ISG15 induction correlates with protection from Treg depletion in response to IFN therapy in chronic hepatitis C (CHC) patients. (a) Real‐time PCR for ISG15, PKR and MXA was performed in peripheral blood mononuclear cells (PBMCs) from 15 CHC patients at day 0 (before starting pegIFN/ribavirin therapy), and patients were stratified into ISG15^lo (n = 9) and ISG15^hi (n = 6) using the average ISG15 expression level (0.206) as cut‐off.
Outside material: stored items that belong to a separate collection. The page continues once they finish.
(* ===== verification/Solids.v ===== *)
(** The engineering envelopes of [scripts/generate_hardware_artifacts.py]: the
    STEP builder, and the triangles and text of an STL mesh.

    A coordinate is a Python number, so the corners of a box are computed for
    any type with an addition: floats where text is written, integers where
    the geometry is exact. *)
From S2P Require Import Prelude PyStr Float64 PyFormat Json Csv.
Local Open Scope py_scope.

(** Concatenation of the parts of an f-string, and a part between quotes. *)
Definition cat (parts : list string) : string := join_chars parts.
Definition dq (s : string) : string := cat [quote; s; quote].

(** ** Boxes *)

Definition point (A : Type) : Type := A * A * A.
Record Box (A : Type) := { bx_x : A; bx_y : A; bx_z : A; bx_dx : A; bx_dy : A; bx_dz : A }.
Arguments bx_x {A}. Arguments bx_y {A}. Arguments bx_z {A}.
Arguments bx_dx {A}. Arguments bx_dy {A}. Arguments bx_dz {A}.
Arguments Build_Box {A}.

Definition corners {A} (add : A → A → A) (b : Box A) : list (point A) :=
  let '(Build_Box x y z dx dy dz) := b in [
    (x, y, z); (add x dx, y, z); (add x dx, add y dy, z); (x, add y dy, z);
    (x, y, add z dz); (add x dx, y, add z dz); (add x dx, add y dy, add z dz); (x, add y dy, add z dz) ].
(** The corners of the six faces. *)
Definition quads : list (nat * nat * nat * nat) := [
  (0, 3, 2, 1); (4, 5, 6, 7); (0, 1, 5, 4); (1, 2, 6, 5); (2, 3, 7, 6); (3, 0, 4, 7) ]%nat.

(** ** STEP *)

Definition Builder : Type → Type := M (list string).
Definition add (expression : string) : Builder Z := λ entities,
  (Ok (Z.of_nat (S (length entities))), entities ++ [expression]).

Definition hash (n : Z) : string := "#" +:+ str_of_Z n.
Definition hashes (l : list Z) : string := join "," (map hash l).
Definition cartesian_point (p : point float) : string :=
  let '(px, py, pz) := p in cat ["CARTESIAN_POINT('',("; fmt_f 4 px; ","; fmt_f 4 py; ","; fmt_f 4 pz; "))"].
Definition face (points : list Z) (q : nat * nat * nat * nat) : Builder Z :=
  let '(a, b, c, d) := q in
  loop ← add (cat ["POLY_LOOP('',("; hashes (map (λ i, nth i points 0) [a; b; c; d]); "))"]);
  bound ← add (cat ["FACE_OUTER_BOUND('',"; hash loop; ",.T.)"]);
  add (cat ["FACE('',("; hash bound; "))"]).
Definition box (name : string) (b : Box float) : Builder () :=
  points ← mapM (λ p, add (cartesian_point p)) (corners fadd b);
  faces ← mapM (face points) quads;
  shell ← add (cat ["CLOSED_SHELL('',("; hashes faces; "))"]);
  add (cat ["FACETED_BREP('"; name; "',"; hash shell; ")"]);;
  mret ().
(** The entities of a sequence of boxes. *)
Fixpoint boxes (l : list (string * Box float)) : Builder () :=
  match l with [] => mret () | (name, b) :: l => box name b;; boxes l end.
Definition entities_of (l : list (string * Box float)) : list string := (boxes l []).2.

Definition step_entity (i : nat) (value : string) : string := cat [hash (Z.of_nat (S i)); "="; value; ";"].
Definition step_content (filename : string) (entities : list string) : string :=
  cat ["ISO-10303-21;"; lf; "HEADER;"; lf;
       "FILE_DESCRIPTION(('Project-authored engineering envelope'),'2;1');"; lf;
       "FILE_NAME('"; filename; "','2026-08-11T00:00:00Z',('Amin Zoroufi'),(''),'', '', '');"; lf;
       "FILE_SCHEMA(('CONFIG_CONTROL_DESIGN'));"; lf; "ENDSEC;"; lf; "DATA;"; lf;
       join lf (imap step_entity entities); lf; "ENDSEC;"; lf; "END-ISO-10303-21;"; lf].

(** ** STL *)

Definition triangle (A : Type) : Type := point A * point A * point A.
(** The two triangles of each quad. *)
Definition fan (q : nat * nat * nat * nat) : list (nat * nat * nat) :=
  let '(a, b, c, d) := q in [(a, b, c); (a, c, d)].
Definition box_triangles {A} (add : A → A → A) (b : Box A) : list (triangle A) :=
  let p := corners add b in
  let at_ i := nth i p (bx_x b, bx_y b, bx_z b) in
  map (λ t, let '(a, b, c) := t in (at_ a, at_ b, at_ c)) (flat_map fan quads).

Definition vertex_line (p : point float) : string :=
  let '(x, y, z) := p in cat ["      vertex "; fmt_f 4 x; " "; fmt_f 4 y; " "; fmt_f 4 z].
Definition facet_lines (t : triangle float) : list string :=
  let '(a, b, c) := t in
  [ "  facet normal 0 0 0" +:+ lf +:+ "    outer loop"; vertex_line a; vertex_line b; vertex_line c;
    "    endloop" +:+ lf +:+ "  endfacet" ].
Definition stl (name : string) (l : list (Box float)) : string :=
  join lf (("solid " +:+ name) :: flat_map (λ b, flat_map facet_lines (box_triangles fadd b)) l
           ++ ["endsolid " +:+ name]) +:+ lf.

Example box_example :
  let es := entities_of [("PCB", Build_Box (of_int 0) (of_int 0) (of_int 0) (of_int 100) (of_int 70) (lit 16 1))] in
  length es = 28%nat
  ∧ nth 2 es "" = "CARTESIAN_POINT('',(100.0000,70.0000,0.0000))"
  ∧ nth 8 es "" = "POLY_LOOP('',(#1,#4,#3,#2))" ∧ nth 13 es "" = "FACE('',(#13))"
  ∧ nth 26 es "" = "CLOSED_SHELL('',(#11,#14,#17,#20,#23,#26))" ∧ nth 27 es "" = "FACETED_BREP('PCB',#27)".
Proof. vm_compute. repeat split; reflexivity. Qed.
Lemma provenance_written models fs a fs' :
  Forall file_named models → write_provenance str_container sha256 encode_error root resolve models fs = (Ok a, fs') →
  ∃ rows, Forall2 (λ m row, row_of m fs' = Ok row) models rows
    ∧ files fs' !! resolve (provenance_path root) = Some (provenance_text rows)
    ∧ strict_utf8 (provenance_text rows) = true.
Proof.
  intros Hm H. unfold write_provenance in H. unbind H.
  match goal with Eo : open_writing _ _ _ = _, Eh : Hardware.write_row _ _ _ _ _ = _ |- _ =>
    apply open_ok in Eo; destruct (append_ok _ _ _ _ _ _ _ _ Eo Eh) as [Hs Hf] end.
  destruct (rows_written models _ _ _ _ Hm Hs Hf H) as (rows & Hrows & Hf' & Hs' & _). exists rows. by split_and!.
Qed.

Lemma models_written design models fs a fs' :
  entries "engineering_models" design = Ok models → Forall file_named models →
  generate_models_and_enclosure str_container float_of_str sha256 encode_error root resolve design fs = (Ok a, fs') →
  ∃ rows, Forall2 (λ m row, row_of m fs' = Ok row) models rows
    ∧ files fs' !! resolve (provenance_path root) = Some (provenance_text rows)
    ∧ strict_utf8 (provenance_text rows) = true.
Proof.
  intros Hm Hn H. unfold generate_models_and_enclosure in H. cbv zeta in H. unbind H.
  match type of H with write_provenance _ _ _ _ _ ?l _ = _ => assert (l = models) as -> end.
  { match goal with E : lift (entries "engineering_models" design) _ = (Ok ?l, _) |- ?l = _ =>
      injection E as E _; rewrite Hm in E; by injection E end. }
  eapply provenance_written; [done|exact H].
Qed.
Means ± SEM of ISG15, PKR and MXA expression levels (2^−ΔCt relative to GAPDH) are shown in the two subgroups. ***P < 0.005, by the Mann–Whitney U‐test; ns, not significant. (b) ISG15 expression was assessed in PBMCs of ISG15^lo (ISG15^hi‐ind) and ISG15^hi (ISG15^lo‐ind) CHC patients, stratified as detailed above, at day 0 (day 0) and day (day 2) of pegIFN/ribavirin therapy. **P < 0.01, by the Wilcoxon matched‐pairs test; ns, not significant. (c) Fold change in ISG15 mRNA was calculated as the day 2/day 0 ratio. *P < 0.05, by the Mann–Whitney U‐test. (d) The chi‐square test was applied to analyse the difference between ISG15^hi‐ind and ISG15^lo‐ind in terms of rates of RVR versus EVR/NR, stratified according to the response to pegIFN/ribavirin therapy at short‐term follow‐up as previously described. ¹⁶ (e) Treg frequency was evaluated in CHC patients, at day 0 and day 2 of therapy, as the percentage of FOXP3⁺ CD127^lo in gated live CD14⁻ CD4⁺ PBMCs. *P < 0.05, by the Wilcoxon matched‐pairs test; ns, not significant. (f) Fold change in Treg frequency was calculated as the day 2/day 0 ratio. *P < 0.05, by the Mann–Whitney U‐test.